(* ===== verification/PiManager.v ===== *)
(** * Raspberry Pi network boot

    [pxe/pi_manager.py]: the detection of a Pi's requests, the directory with
    boot files that every Pi has below [nodes_dir], and the discovery directory.
    A directory maps names to entries; a symbolic link is known by the source
    directory and the name it points to, and exists as long as its target does.
    Which files the firmware and the deploy directory hold is an argument.
    [re]'s [$] also matches before a final newline. *)
From S2P Require Import Prelude PyStr.
From stdpp Require Import base tactics list strings gmap sorting.
From Stdlib Require Import Ascii ZArith Lia.
Open Scope string_scope.
#[local] Arguments String.append !_ _ : simpl nomatch.

(** ** Requests *)

Definition newline : ascii := "010"%char.

(** The string [$] may end before: a final newline is dropped. *)
Fixpoint before_final_newline (s : string) : string :=
  match s with
  | EmptyString => EmptyString
  | String c EmptyString => if Ascii.eqb c newline then EmptyString else s
  | String c r => String c (before_final_newline r)
  end.

Definition is_digit (c : ascii) : bool := (48 <=? nat_of_ascii c)%nat && (nat_of_ascii c <=? 57)%nat.
Definition is_lower_hex (c : ascii) : bool :=
  is_digit c || ((97 <=? nat_of_ascii c)%nat && (nat_of_ascii c <=? 102)%nat).

(** [^[0-9a-f]{8}$] *)
Definition SERIAL_PATTERN (s : string) : bool :=
  let s := before_final_newline s in
  Nat.eqb (String.length s) 8 && str_forall is_lower_hex s.

Definition PI_BOOT_FILES : list string :=
  ["bootcode.bin";
   "start.elf"; "start4.elf"; "start_x.elf"; "start4x.elf";
   "start_db.elf"; "start4db.elf"; "start_cd.elf"; "start4cd.elf";
   "fixup.dat"; "fixup4.dat"; "fixup_x.dat"; "fixup4x.dat";
   "fixup_db.dat"; "fixup4db.dat"; "fixup_cd.dat"; "fixup4cd.dat";
   "config.txt"; "cmdline.txt";
   "kernel.img"; "kernel7.img"; "kernel7l.img"; "kernel8.img";
   "initramfs.img"; "initrd.img";
   "bcm2710-rpi-3-b.dtb"; "bcm2710-rpi-3-b-plus.dtb";
   "bcm2710-rpi-cm3.dtb"; "bcm2711-rpi-4-b.dtb";
   "bcm2712-rpi-5-b.dtb"].

(** [^bcm27\d{2}.*\.dtb$] *)
Definition DTB_PATTERN (s : string) : bool :=
  let s := before_final_newline s in
  startswith "bcm27" s
  && match str_drop 5 s with
     | String a (String b rest) => is_digit a && is_digit b && endswith ".dtb" rest
                                   && str_forall (fun c => negb (Ascii.eqb c newline)) rest
     | _ => false
     end.

Definition validate_serial (serial : string) : bool := SERIAL_PATTERN (lower serial).

Definition is_pi_boot_file (filename : string) : bool :=
  let filename_lower := lower filename in
  existsb (String.eqb filename_lower) PI_BOOT_FILES || DTB_PATTERN filename_lower.

(** [None] for [(False, "", "")]. *)
Definition is_pi_serial_request (path : string) : option (string * string) :=
  match split_on "/"%char (lstrip "/"%char path) with
  | (first :: _ :: _) as parts =>
      let potential_serial := lower first in
      let filename := List.last parts "" in
      if validate_serial potential_serial && is_pi_boot_file filename
      then Some (potential_serial, filename) else None
  | _ => None
  end.

Example pi4_boot : is_pi_serial_request "/DC2E8F01/start4.elf" = Some ("dc2e8f01", "start4.elf").
Proof. reflexivity. Qed.
Example not_a_serial : is_pi_serial_request "uefi/ipxe.efi" = None.
Proof. reflexivity. Qed.
Example any_dtb : is_pi_serial_request "dc2e8f01/overlays/bcm2712-custom.dtb" = Some ("dc2e8f01", "bcm2712-custom.dtb").
Proof. reflexivity. Qed.

(** ** Directories *)

Inductive pi_source : Type := Firmware | Deploy.
Inductive pi_entry : Type :=
| Link (s : pi_source) (name : string)
| Text (content : string).
Abbreviation pi_dir := (gmap string pi_entry).

(** What is below [nodes_dir]. *)
Abbreviation pi_tree := (gmap string pi_dir).

#[export] Instance pi_source_eq_dec : EqDecision pi_source.
Proof. solve_decision. Defined.
#[export] Instance pi_entry_eq_dec : EqDecision pi_entry.
Proof. solve_decision. Defined.

Inductive pi_error : Type :=
| PiValueError (message : string)
| FileNotFoundError
| FileExistsError.

Abbreviation PiM A := (M pi_tree pi_error A).

Record pi_model_config := {
  firmware_files : list string;
  dtb : string;
  arm_64bit : bool;
  requires_otp : bool
}.

Definition PI_MODELS : list (string * pi_model_config) :=
  [("pi3", {| firmware_files := ["bootcode.bin"; "start.elf"; "fixup.dat"]; dtb := "bcm2710-rpi-3-b.dtb";
              arm_64bit := true; requires_otp := true |});
   ("pi3b+", {| firmware_files := ["bootcode.bin"; "start.elf"; "fixup.dat"]; dtb := "bcm2710-rpi-3-b-plus.dtb";
                arm_64bit := true; requires_otp := false |});
   ("cm3", {| firmware_files := ["bootcode.bin"; "start.elf"; "fixup.dat"]; dtb := "bcm2710-rpi-cm3.dtb";
              arm_64bit := true; requires_otp := true |});
   ("pi4", {| firmware_files := ["start4.elf"; "fixup4.dat"]; dtb := "bcm2711-rpi-4-b.dtb";
              arm_64bit := true; requires_otp := false |});
   ("pi5", {| firmware_files := ["start4.elf"; "fixup4.dat"]; dtb := "bcm2712-rpi-5-b.dtb";
              arm_64bit := true; requires_otp := false |})].

Definition pi_nl : string := String newline EmptyString.

(** [serial.lower().strip()], validated. *)
Definition _validate_serial (serial : string) : result pi_error string :=
  let serial := strip (lower serial) in
  if validate_serial serial then Ok serial
  else Err (PiValueError ("Invalid serial number: '" ++ serial ++ "'. Must be 8 lowercase hex characters.")).

(** *** Configuration files *)

Definition config_lines (serial pi_model : string) (c : pi_model_config) : list string :=
  (["# PureBoot auto-generated config.txt"; ("# Pi Serial: " ++ serial)%string; ("# Pi Model: " ++ pi_model)%string; "";
    "# Boot configuration"]
   ++ (if arm_64bit c then ["arm_64bit=1"] else [])
   ++ [""; "# Kernel"; "kernel=kernel8.img"; "initramfs initramfs.img followkernel";
       ""; "# Device tree"; ("device_tree=" ++ dtb c)%string;
       ""; "# UART console (for debugging)"; "enable_uart=1"; "uart_2ndstage=1";
       ""; "# GPU memory (minimal for headless)"; "gpu_mem=16";
       ""; "# Fast boot"; "disable_splash=1"; "boot_delay=0"])%list.

Definition generate_config_txt (serial pi_model : string) : result pi_error string :=
  serial ← _validate_serial serial;
  match assoc_get pi_model PI_MODELS with
  | None => Err (PiValueError ("Unknown Pi model: '" ++ pi_model ++ "'"))
  | Some c => Ok (PyStr.join pi_nl (config_lines serial pi_model c) ++ pi_nl)
  end.

Definition given (x : option string) (f : string -> list string) : list string :=
  match x with Some s => if String.eqb s "" then [] else f s | None => [] end.

Definition cmdline_params (serial : string) (controller_url : option string) : list string :=
  (["console=serial0,115200"; "console=tty1"; "ip=dhcp"; ("pureboot.serial=" ++ serial)%string]
   ++ given controller_url (fun u => [("pureboot.url=" ++ u)%string])
   ++ ["root=/dev/ram0"; "rootfstype=ramfs"; "quiet"; "loglevel=4"])%list.

Definition generate_cmdline_txt (serial : string) (controller_url : option string) : result pi_error string :=
  serial ← _validate_serial serial;
  Ok (PyStr.join " " (cmdline_params serial controller_url) ++ pi_nl).

(** The keyword arguments of [generate_cmdline_for_state]. *)
Record cmdline_args := {
  a_controller_url : option string;
  a_node_id : option string;
  a_mac : option string;
  a_image_url : option string;
  a_target_device : option string;
  a_callback_url : option string;
  a_nfs_server : option string;
  a_nfs_path : option string
}.

Definition ramfs : list string := ["root=/dev/ram0"; "rootfstype=ramfs"].

Definition set_text (x : option string) : bool := match x with Some s => negb (String.eqb s "") | None => false end.

Definition state_params (serial state : string) (a : cmdline_args) : list string :=
  (["console=serial0,115200"; "console=tty1"; "ip=dhcp"; ("pureboot.serial=" ++ serial)%string; ("pureboot.state=" ++ state)%string]
   ++ given (a_controller_url a) (fun u => [("pureboot.url=" ++ u)%string])
   ++ (if String.eqb state "installing" && set_text (a_image_url a) then
         ["pureboot.mode=install"; ("pureboot.image_url=" ++ default "" (a_image_url a))%string]
         ++ given (a_target_device a) (fun t => [("pureboot.target=" ++ t)%string])
         ++ given (a_node_id a) (fun n => [("pureboot.node_id=" ++ n)%string])
         ++ given (a_mac a) (fun m => [("pureboot.mac=" ++ m)%string])
         ++ given (a_callback_url a) (fun c => [("pureboot.callback=" ++ c)%string])
         ++ ramfs
       else if set_text (a_nfs_server a) && set_text (a_nfs_path a) then
         ["root=/dev/nfs";
          ("nfsroot=" ++ default "" (a_nfs_server a) ++ ":" ++ default "" (a_nfs_path a) ++ ",vers=4,tcp")%string; "rw"]
       else ramfs)
   ++ ["quiet"; "loglevel=4"])%list.

Definition generate_cmdline_for_state (serial state : string) (a : cmdline_args) : result pi_error string :=
  serial ← _validate_serial serial;
  Ok (PyStr.join " " (state_params serial state a) ++ pi_nl).

Section PiManager.
Variable has : pi_source -> string -> bool.

(** [dst.exists()], which follows a link. *)
Definition entry_exists (d : pi_dir) (name : string) : bool :=
  match d !! name with
  | Some (Link s n) => has s n
  | Some (Text _) => true
  | None => false
  end.

Abbreviation DirM A := (M pi_dir pi_error A).

(** [dst.symlink_to(src)]: what has the name, even a link without a target, is in
    the way. *)
Definition symlink (s : pi_source) (name : string) : DirM unit :=
  d ← get_state;
  match d !! name with
  | Some _ => raise FileExistsError
  | None => put_state (<[name := Link s name]> d)
  end.

Definition link_file (s : pi_source) (name : string) : DirM unit :=
  d ← get_state;
  if has s name && negb (entry_exists d name) then symlink s name else mret tt.

Fixpoint link_files (s : pi_source) (names : list string) : DirM unit :=
  match names with
  | [] => mret tt
  | n :: names => link_file s n;; link_files s names
  end.

Definition deploy_files : list string := ["kernel8.img"; "initramfs.img"].

Definition write_text (name content : string) : DirM unit := modify (<[name := Text content]>).

(** A computation on one directory, made if it is not there. *)
Definition on_dir {A} (serial : string) (m : DirM A) : PiM A :=
  fun t => let '(r, d) := m (default ∅ (t !! serial)) in (r, <[serial := d]> t).

Definition node_exists (serial : string) : PiM bool :=
  serial ← lift_result (_validate_serial serial);
  t ← get_state; mret (bool_decide (is_Some (t !! serial))).

(** [sorted] of the names that are serial numbers. *)
Definition list_nodes (t : pi_tree) : list string :=
  merge_sort (fun a b => Is_true (String.leb a b)) (List.filter validate_serial (elements (dom t))).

EXERCISE GOAL:
Every line in the listing above that mentions "Instance" should be returned.

RESPONSE AREA:
#[export] Instance pi_source_eq_dec : EqDecision pi_source.
#[export] Instance pi_entry_eq_dec : EqDecision pi_entry.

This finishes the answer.